(* ===== verification/Pmm.v ===== *)
(** [kernel/mm/pmm.c]: the physical page allocator.

    The state is the C file's static variables; [pmm_bitmap = None] is the NULL
    pointer before initialisation.  Every public function takes [pmm_lock] for
    its whole body, so an operation is one function from state to state.  The
    warnings [pmm_free_page] prints become the constructors of [free_result].
    [pmm_init_dynamic] returns [None] where the code halts the machine. *)

From S2P Require Import Prelude Bitmap.

Definition PAGE_SIZE : Z := 4096.
Definition PHYS_NULL : Z := 0.
Definition PMM_KERNEL_ZONE_END : Z := 0x4800000.
Definition LIMINE_MEMMAP_USABLE : Z := 0.

(** ** State *)
Record pmm := mkPmm {
  pmm_bitmap : option (list Z);
  bitmap_bytes : Z;
  bitmap_pages : Z;
  real_total_ram : Z;
  total_pages : Z;
  used_pages : Z;
  next_free_hint : Z
}.

(** [struct limine_memmap_entry]. *)
Record memmap_entry := mkEntry { e_base : Z; e_length : Z; e_type : Z }.

(** ** Bitmap helpers *)
Definition bitmap_set (bm : list Z) (bit : Z) : list Z :=
  lset bm (Z.shiftr bit 3)
    (Z.lor (lget bm (Z.shiftr bit 3)) (u8 (Z.shiftl 1 (Z.land bit 7)))).

Definition bitmap_clear_bit (bm : list Z) (bit : Z) : list Z :=
  lset bm (Z.shiftr bit 3)
    (Z.land (lget bm (Z.shiftr bit 3)) (u8 (Z.lnot (Z.shiftl 1 (Z.land bit 7))))).

Definition bitmap_test (bm : list Z) (bit : Z) : bool :=
  negb (Z.land (lget bm (Z.shiftr bit 3)) (Z.shiftl 1 (Z.land bit 7)) =? 0).

(** ** Initialisation *)

(** [(x + PAGE_SIZE - 1) & ~(PAGE_SIZE - 1)] *)
Definition page_round_up (x : Z) : Z :=
  Z.land (u64 (x + PAGE_SIZE - 1)) (u64 (Z.lnot (PAGE_SIZE - 1))).

(** [if (x & (PAGE_SIZE - 1)) x = page_round_up(x)] *)
Definition page_align (x : Z) : Z :=
  if negb (Z.land x (PAGE_SIZE - 1) =? 0) then page_round_up x else x.

Definition e_end (e : memmap_entry) : Z := u64 (e_base e + e_length e).
Definition usable (e : memmap_entry) : bool := e_type e =? LIMINE_MEMMAP_USABLE.

(** Phase 1: the highest end of a usable region. *)
Definition highest_addr (entries : list memmap_entry) : Z :=
  foldl (λ h e, if usable e && (h <? e_end e) then e_end e else h) 0 entries.

(** Phase 2: the first usable region above the kernel zone that holds
    [alloc_bytes]. *)
Fixpoint find_bitmap_phys (alloc_bytes : Z) (entries : list memmap_entry) : option Z :=
  match entries with
  | [] => None
  | e :: rest =>
      if negb (usable e) then find_bitmap_phys alloc_bytes rest else
      let b0 := page_align (e_base e) in
      let base := if b0 <? PMM_KERNEL_ZONE_END then PMM_KERNEL_ZONE_END else b0 in
      if e_end e <=? base then find_bitmap_phys alloc_bytes rest
      else if alloc_bytes <=? e_end e - base then Some base
      else find_bitmap_phys alloc_bytes rest
  end.

(** Step B for one region: [for (addr = start; addr < end; addr += PAGE_SIZE)]. *)
Definition free_region (pages : Z) (e : memmap_entry) (bm : list Z) : list Z :=
  if negb (usable e) then bm else
  let start := page_align (e_base e) in
  for_each 0 ((e_end e - start + (PAGE_SIZE - 1)) / PAGE_SIZE)
    (λ k bm, let page := (start + k * PAGE_SIZE) / PAGE_SIZE in
             if page <? pages then bitmap_clear_bit bm page else bm) bm.

(** Steps C and D: [for (i = 0; i < n && lo + i < pages; i++) bitmap_set(lo + i)]. *)
Definition lock_run (pages lo n : Z) (bm : list Z) : list Z :=
  for_each 0 n (λ i bm, if lo + i <? pages then bitmap_set bm (lo + i) else bm) bm.

(** Phase 4: [for (i = 0; i < total; i++) if (bitmap_test(i)) used++]. *)
Definition count_used (bm : list Z) (total : Z) : Z :=
  for_each 0 total (λ i u, if bitmap_test bm i then u + 1 else u) 0.

Definition kernel_lock_pages : Z := PMM_KERNEL_ZONE_END / PAGE_SIZE.

Definition pmm_init_dynamic (entries : list memmap_entry) : option pmm :=
  let highest := highest_addr entries in
  if highest =? 0 then None else
  let pages_needed := highest / PAGE_SIZE in
  let needed_bytes := (pages_needed + 7) / 8 in
  let alloc_bytes := page_round_up needed_bytes in
  let alloc_pages := alloc_bytes / PAGE_SIZE in
  match find_bitmap_phys alloc_bytes entries with
  | None => None
  | Some bitmap_phys =>
      let bm_a := replicate (Z.to_nat alloc_bytes) 0xFF in
      let bm_b := foldl (λ bm e, free_region pages_needed e bm) bm_a entries in
      let bm_c := lock_run pages_needed 0 kernel_lock_pages bm_b in
      let bm_d := lock_run pages_needed (bitmap_phys / PAGE_SIZE) alloc_pages bm_c in
      let tp0 := highest / PAGE_SIZE in
      let tp := if pages_needed <? tp0 then pages_needed else tp0 in
      Some (mkPmm (Some bm_d) alloc_bytes pages_needed highest tp
                  (count_used bm_d tp) kernel_lock_pages)
  end.

(** ** Allocation and release *)

(** [for (i = lo; i < hi; i++) if (!bitmap_test(i)) ...]: the first free page. *)
Definition scan_free (bm : list Z) (lo hi : Z) : Z + unit :=
  for_range lo hi (λ i _, if negb (bitmap_test bm i) then inl i else inr tt) tt.

Definition take_page (p : pmm) (bm : list Z) (i : Z) : Z * pmm :=
  (u64 (i * PAGE_SIZE),
   mkPmm (Some (bitmap_set bm i)) (bitmap_bytes p) (bitmap_pages p)
     (real_total_ram p) (total_pages p) (u64 (used_pages p + 1)) (u64 (i + 1))).

Definition pmm_alloc_page (p : pmm) : Z * pmm :=
  match pmm_bitmap p with
  | None => (PHYS_NULL, p)
  | Some bm =>
      let max := total_pages p in
      match scan_free bm (next_free_hint p) max with
      | inl i => take_page p bm i
      | inr _ =>
          let wrap_end := if next_free_hint p <? max then next_free_hint p else max in
          match scan_free bm 0 wrap_end with
          | inl i => take_page p bm i
          | inr _ => (PHYS_NULL, p)
          end
      end
  end.

Inductive free_result :=
  | Freed | FreeNull | FreeUnaligned | FreeOutOfRange | FreeLowReserved | DoubleFree.

#[export] Instance free_result_eq_dec : EqDecision free_result.
Proof. solve_decision. Defined.

Definition pmm_free_page (addr : Z) (p : pmm) : free_result * pmm :=
  if addr =? PHYS_NULL then (FreeNull, p)
  else if negb (Z.land addr (PAGE_SIZE - 1) =? 0) then (FreeUnaligned, p)
  else
    let bit := addr / PAGE_SIZE in
    match pmm_bitmap p with
    | None => (FreeOutOfRange, p)
    | Some bm =>
        if bitmap_pages p <=? bit then (FreeOutOfRange, p)
        else if addr <? PMM_KERNEL_ZONE_END then (FreeLowReserved, p)
        else if negb (bitmap_test bm bit) then (DoubleFree, p)
        else
          (Freed,
           mkPmm (Some (bitmap_clear_bit bm bit)) (bitmap_bytes p) (bitmap_pages p)
             (real_total_ram p) (total_pages p)
             (if 0 <? used_pages p then used_pages p - 1 else used_pages p)
             (if bit <? next_free_hint p then bit else next_free_hint p))
    end.

Definition pmm_owns_page (addr : Z) (p : pmm) : Z :=
  if (addr =? PHYS_NULL) || negb (Z.land addr (PAGE_SIZE - 1) =? 0) then 0
  else match pmm_bitmap p with
       | None => 0
       | Some bm =>
           if bitmap_pages p <=? addr / PAGE_SIZE then 0
           else if bitmap_test bm (addr / PAGE_SIZE) then 1 else 0
       end.

(** ** Statistics *)
Definition pmm_get_used_pages (p : pmm) : Z := used_pages p.
Definition pmm_get_total_pages (p : pmm) : Z := total_pages p.
Definition pmm_get_used_ram (p : pmm) : Z := u64 (pmm_get_used_pages p * PAGE_SIZE).
Definition pmm_get_total_ram (p : pmm) : Z := real_total_ram p.
Definition pmm_get_free_ram (p : pmm) : Z :=
  let total := pmm_get_total_ram p in
  let used := pmm_get_used_ram p in
  if used <? total then total - used else 0.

□ □ □ □

WHAT IS BEING ASKED: Every line above that contains the word "shiftl" should be reported.

ANSWER TO THE EXERCISE:
    (Z.lor (lget bm (Z.shiftr bit 3)) (u8 (Z.shiftl 1 (Z.land bit 7)))).
    (Z.land (lget bm (Z.shiftr bit 3)) (u8 (Z.lnot (Z.shiftl 1 (Z.land bit 7))))).
  negb (Z.land (lget bm (Z.shiftr bit 3)) (Z.shiftl 1 (Z.land bit 7)) =? 0).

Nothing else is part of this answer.